On 22 November 2019 the Queensland Government decided to amalgamate the localities in the Barcaldine Region, resulting in five expanded localities based on the larger towns: Alpha, Aramac, Barcaldine, Jericho and Muttaburra. Galilee was incorporated into Aramac.

== Geography ==
Galilee is bounded to the east by the Great Dividing Range and is within the Desert Uplands area of Central West Queensland. In the centre of the locality is Lake Galilee, a semi-arid saline lake which is 36 km long, up to 12.5 km and covers approximately 25,700 ha. It is quite shallow, being no more than 2 m deep. Lake Galilee is registered on the Directory of Important Wetlands in Australia (DIWA) and provides an important refuge and breeding site for waterbirds. It has been identified by BirdLife International as an Important Bird Area (IBA) because it regularly supports over 1% of the world populations of freckled ducks and grey teals.

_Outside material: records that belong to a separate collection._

(** * Verification of the cenele infinite-scroll chapter reader

    A shallow embedding of the reader's chapter-loading engine:

    - [Fetch]  : [lib/fetch] ([fetchChapter], [extractChapterData]);
    - [Reader] : the refactored reader component ([calculateScrollPercentage],
                 [handleScroll], [loadNextChapter], [updateChapters],
                 [restoreScrollPosition]);
    - [Legacy] : the first version of the component, [src/ChapterPage.tsx].

    Conventions of the embedding.

    - The number arithmetic of the scroll percentage (comparisons, negation,
      division, multiplication, [Math.max], [Math.min]) belongs to the host
      language; it is a parameter of the embedding ([Arith]), with IEEE 754
      binary64 ([ieee]) and exact rational arithmetic ([exact]) as instances.
    - Scroll offsets ([scrollY], [offsetTop]) are only added and subtracted;
      they are modelled as exact rationals ([Q]).
    - A chapter identifier is the result of [Number(...)] and may be [NaN];
      it is modelled by [JSNum].
    - Solid signals are the fields of the record [State]; a setter is a
      record update.
    - Everything the code does to the outside world (HTTP request, console
      output, navigation, scrolling) is recorded as a list of [Effect]s.
    - A call of an [async] function is one action: the completion of the
      promise it awaits and the page layout its continuation sees are inputs.
      While a call waits, the only handlers that can run are calls that the
      [fetching] guard turns into no-ops (see [loadNextChapter_reentrant]).
    - A microtask queued by the code is an effect ([QueueMicrotask]); the
      event loop runs it when the task that queued it has finished. *)

From Stdlib Require Import List String Ascii Bool ZArith QArith Qminmax Lia Lqa.
From Stdlib Require Import PrimFloat.

#[local] Set Warnings "-inexact-float".
Import ListNotations.

Set Implicit Arguments.

(** ** JavaScript values used by the code *)

Module JS.

(** A JavaScript number as far as identifiers are concerned. *)
Inductive JSNum : Type :=
| NaN
| Num (q : Q).

(** The values that flow through [extractChapterData]. *)
Inductive JSVal : Type :=
| VUndefined
| VNull
| VStr (s : string)
| VNum (n : JSNum).

(** Truthiness, as tested by the conditional operator. *)
Definition truthy (v : JSVal) : bool :=
  match v with
  | VUndefined | VNull => false
  | VStr s => negb (String.eqb s EmptyString)
  | VNum NaN => false
  | VNum (Num q) => negb (Qeq_bool q 0)
  end.

(** [v === null]. *)
Definition strict_eq_null (v : JSVal) : bool :=
  match v with
  | VNull => true
  | _ => false
  end.

(** The value of the [scrollAnchorInfo] signal: [{ id, offset }]. *)
Record Anchor : Type := mkAnchor {
  anchor_id : JSNum;
  offset : Q
}.

(** An exception value. *)
Inductive JSError : Type :=
| NetworkError                 (* fetch() rejected *)
| BodyError                    (* response.text() rejected *)
| TypeError (msg : string).

(** How a call (or an awaited promise) completes. *)
Inductive Completion (A : Type) : Type :=
| Returned (a : A)
| Threw (e : JSError).
Arguments Threw {A} e.

(** Arguments handed to the console. *)
Inductive LogArg : Type :=
| LStr (s : string)
| LNum (q : Q)
| LId (n : JSNum)
| LErr (e : JSError).

Inductive Behavior : Type := Instant | Smooth | Auto.

(** Observable actions of the code. *)
Inductive Effect : Type :=
| HttpGet (url : string)                        (* fetch(url) *)
| ConsoleLog (args : list LogArg)
| ConsoleWarn (args : list LogArg)
| ConsoleError (args : list LogArg)
| Navigate (url : string)                       (* location.href = url *)
| ScrollTo (top : Q) (behavior : Behavior)      (* window.scrollTo({top, behavior}) *)
| QueueMicrotask (anchorInfo : Anchor).         (* queueMicrotask(() => ...) *)

(** [hay.includes(needle)]. *)
Fixpoint includes (needle hay : string) : bool :=
  String.prefix needle hay
  || match hay with
     | EmptyString => false
     | String _ rest => includes needle rest
     end.

End JS.
Import JS.

(** ** The chapter record shared by both modules *)

Record ChapterData : Type := mkChapterData {
  id : JSNum;
  uri : string;
  title : string;
  content : string
}.

(** The object literal [{ id: data.id, uri: data.uri, ... }]. *)
Definition copyChapterData (data : ChapterData) : ChapterData :=
  mkChapterData (id data) (uri data) (title data) (content data).

(** ** lib/fetch *)

Module Fetch.

(** An element, as far as the parser looks at it. *)
Record Element : Type := mkElement {
  attributes : list (string * string);
  textContent : string;
  innerHTML : string
}.

(** [el.getAttribute(name)]: [None] is JavaScript's [null]. *)
Fixpoint lookupAttr (name : string) (l : list (string * string)) : option string :=
  match l with
  | [] => None
  | (k, v) :: rest => if String.eqb k name then Some v else lookupAttr name rest
  end.

Definition getAttribute (el : Element) (name : string) : option string :=
  lookupAttr name (attributes el).

(** A parsed document is what its six [querySelector] calls answer. *)
Record Document : Type := mkDocument {
  bookmarkButton : option Element;   (* a.wp-manga-action-button[data-action="bookmark"] *)
  currentChap : option Element;      (* #wp-manga-current-chap *)
  chapterHeading : option Element;   (* #chapter-heading *)
  textRight : option Element;        (* .text-right *)
  entryContent : option Element;     (* .reading-content .entry-content *)
  textLeft : option Element          (* .text-left *)
}.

The principal land use is cattle grazing.

== History ==
Pastoral settlement began on the eastern side of Lake Galilee in 1877, when Charles Bowly acquired the Oakley run and stocked it with cattle. The following year he also acquired the “Northmere”, “Powala”, “Eastmere”, “Westmere” and “Southmere” runs with “Eastland” being added in 1883. Together these runs were named “Eastmere” Station.

Charles Bowly later regretted having invested in cattle. He wrote to the daughter of Robert Christison, his first employer:“I, to my regret, got tired of sheep and wanted to ride after cattle. I sold out with 6000 cattle and 220 horses after going through five droughts and working for 21 years for the Bank, got £6000 left after 21 years hard work and hard living too, and that is Queensland."The new owners of “Eastmere” reached the same conclusion and began introducing sheep two years after purchase and had completely changed to sheep in 1913. Charles Bowly was fortunate in selling when he did. The cattle tick invaded the district soon afterwards, killing up to 50% of cattle on some properties. In 1899 the worst drought Queensland had ever experienced set in, and by the time it broke in 1903, 80% of cattle in the district had died.

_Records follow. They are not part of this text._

(** X20: where a key comes from.  A key that is found is never empty.  A
    key set in the environment for Anthropic, OpenAI or Google wins over
    every file.  Without a provider name the lookup is the one for
    Anthropic.  And a profile file that does not parse ends the lookup
    with no key, whatever the credentials directory holds; so does a
    matching credentials file that does not parse, whatever follows it. *)
Theorem api_key_lookup m :
  (∀ provider k, resolveApiKeyForProvider m provider = Some k → k ≠ "")
  ∧ (∀ provider variable value,
       envMap provider = Some variable →
       environment m !! variable = Some value → value ≠ "" →
       resolveApiKeyForProvider m provider = Some value)
  ∧ resolveApiKeyForProvider m "" = resolveApiKeyForProvider m "anthropic"
  ∧ (∀ provider,
       (∀ variable, envMap (orElse provider "anthropic") = Some variable →
          environment m !! variable = None) →
       authProfiles m = Failing →
       resolveApiKeyForProvider m provider = None)
  ∧ (∀ provider name rest,
       (∀ variable, envMap (orElse provider "anthropic") = Some variable →
          environment m !! variable = None) →
       authProfiles m = Absent →
       credentials m = Content ((name, Failing) :: rest) →
       includes name (orElse provider "anthropic") = true → endsWith name ".json" = true →
       resolveApiKeyForProvider m provider = None).
Proof.
  split; [apply resolveApiKeyForProvider_nonEmpty |].
  split; [|split; [done |split]].
  - intros provider variable value Hvar Henv Hne. unfold resolveApiKeyForProvider.
    assert (orElse provider "anthropic" = provider) as ->.
    { unfold orElse. by destruct provider. }
    rewrite Hvar, Henv. unfold truthy. by destruct value.
  - intros provider Henv Hauth. unfold resolveApiKeyForProvider.
    destruct (envMap _) as [variable|]; [rewrite (Henv variable eq_refl) |];
      by rewrite Hauth.
  - intros provider name rest Henv Hauth Hcred Hname Hjson.
    unfold resolveApiKeyForProvider.
    destruct (envMap _) as [variable|]; [rewrite (Henv variable eq_refl) |];
      rewrite Hauth, Hcred; simpl; by rewrite Hname, Hjson.
Qed.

Cattle were reintroduced in very different market conditions in the 1950s and sheep were removed from “Eastmere” in 1966. Over the years other properties were taken up around the lake including “Fleetwood” to the north and west, “Lake Dunn” to the west, and “Clare” and Clunies Creek” – now “Clunievale” - to the south. “Eastmere” first pulled (cleared trees) in 1967, while “Fleetwood” first pulled in 1963. (The clearing of trees is a method of increasing productivity and sustainability of pastoral grazing enterprises in the Desert Uplands).

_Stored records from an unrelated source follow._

(** The loop that turns the remaining s3backer flags into nbdkit plugin
    parameters (lines 268-312), on [argv[i], ..., argv[argc - 1]]. *)
Fixpoint add_s3b_params (params : list string) (command_line : string_array)
  : M (early string_array) :=
  match params with
  | [] => ret (Continue command_line)
  | param :: rest =>
      if not_dash param || streq param "--" then ret (Continue command_line)
      else if streq param "-f" || streq param "-d" then
        add_s3b_params rest command_line
      else
        match param with
        | String _ (String "-" param2) =>
            let (name, value) :=
              match strchr_split "=" param2 with
              | Some (n, v) => (n, Some v)
              | None => (param2, None)
              end in
            w <- get ;;
            let valid := is_valid_s3b_flag (os w) name in
            let go :=
              command_line' <-
                add (err 1 "add_string")
                    (NBD_S3B_PARAM_PREFIX B +:+ name +:+ "=" +:+ default "true" value)
                    command_line ;;
              add_s3b_params rest command_line' in
            if (valid =? 1)%Z then
              match value with
              | Some v =>
                  if negb (strcaseeq v "true") then
                    warnx "boolean flag '--%s' value must be 'true'" ;;;
                    ret (Return 2%Z)
                  else go
              | None => go
              end
            else if (valid =? 2)%Z then
              match value with
              | None =>
                  warnx "flag '--%s' requires a value" ;;; ret (Return 2%Z)
              | Some _ => go
              end
            else warnx "invalid flag '--%s'" ;;; ret (Return 2%Z)
        | _ => warnx "invalid flag '%s'" ;;; ret (Return 2%Z)
        end
  end.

In the early 2000s a biodiversity audit suggested some concern about over-clearing in some ecosystems and said, "the most quantifiable threatening process is broad scale tree clearing", although data collated for 1999 indicated that 87% of the bioregion remained uncleared.

Buffel grass was introduced into the Desert Uplands bioregion the late 1960s. Many pastoralists regard it highly because in many situations it greatly increases pasture productivity for cattle. However, it is also widely seen as having negative environmental impacts through competition with native species and changes to fire regimes.

Many ecosystems in the Desert Uplands are being invaded by buffel grass, which forms a dense monoculture therefore decreasing the biodiversity of ecosystems Another aspect of invasion by buffel grass is that the buffel plant is very phosphorus- and nitrogen-dependent and a long term run down of phosphorus in the already phosphorus deficient soils of the Desert Uplands may occur leading to a further loss of native plant species.

In 1995, the Desert Uplands Build-up and Development Committee was established and has worked with landholders to enhance grazing and ecological sustainability, enterprise profitability and community resilience.

== Education ==
There are no schools in Galilee. The nearest primary school is in Aramac. The nearest secondary school is in Aramac (to Year 10 only). For Years 11 and 12, the nearest school is in Barcaldine.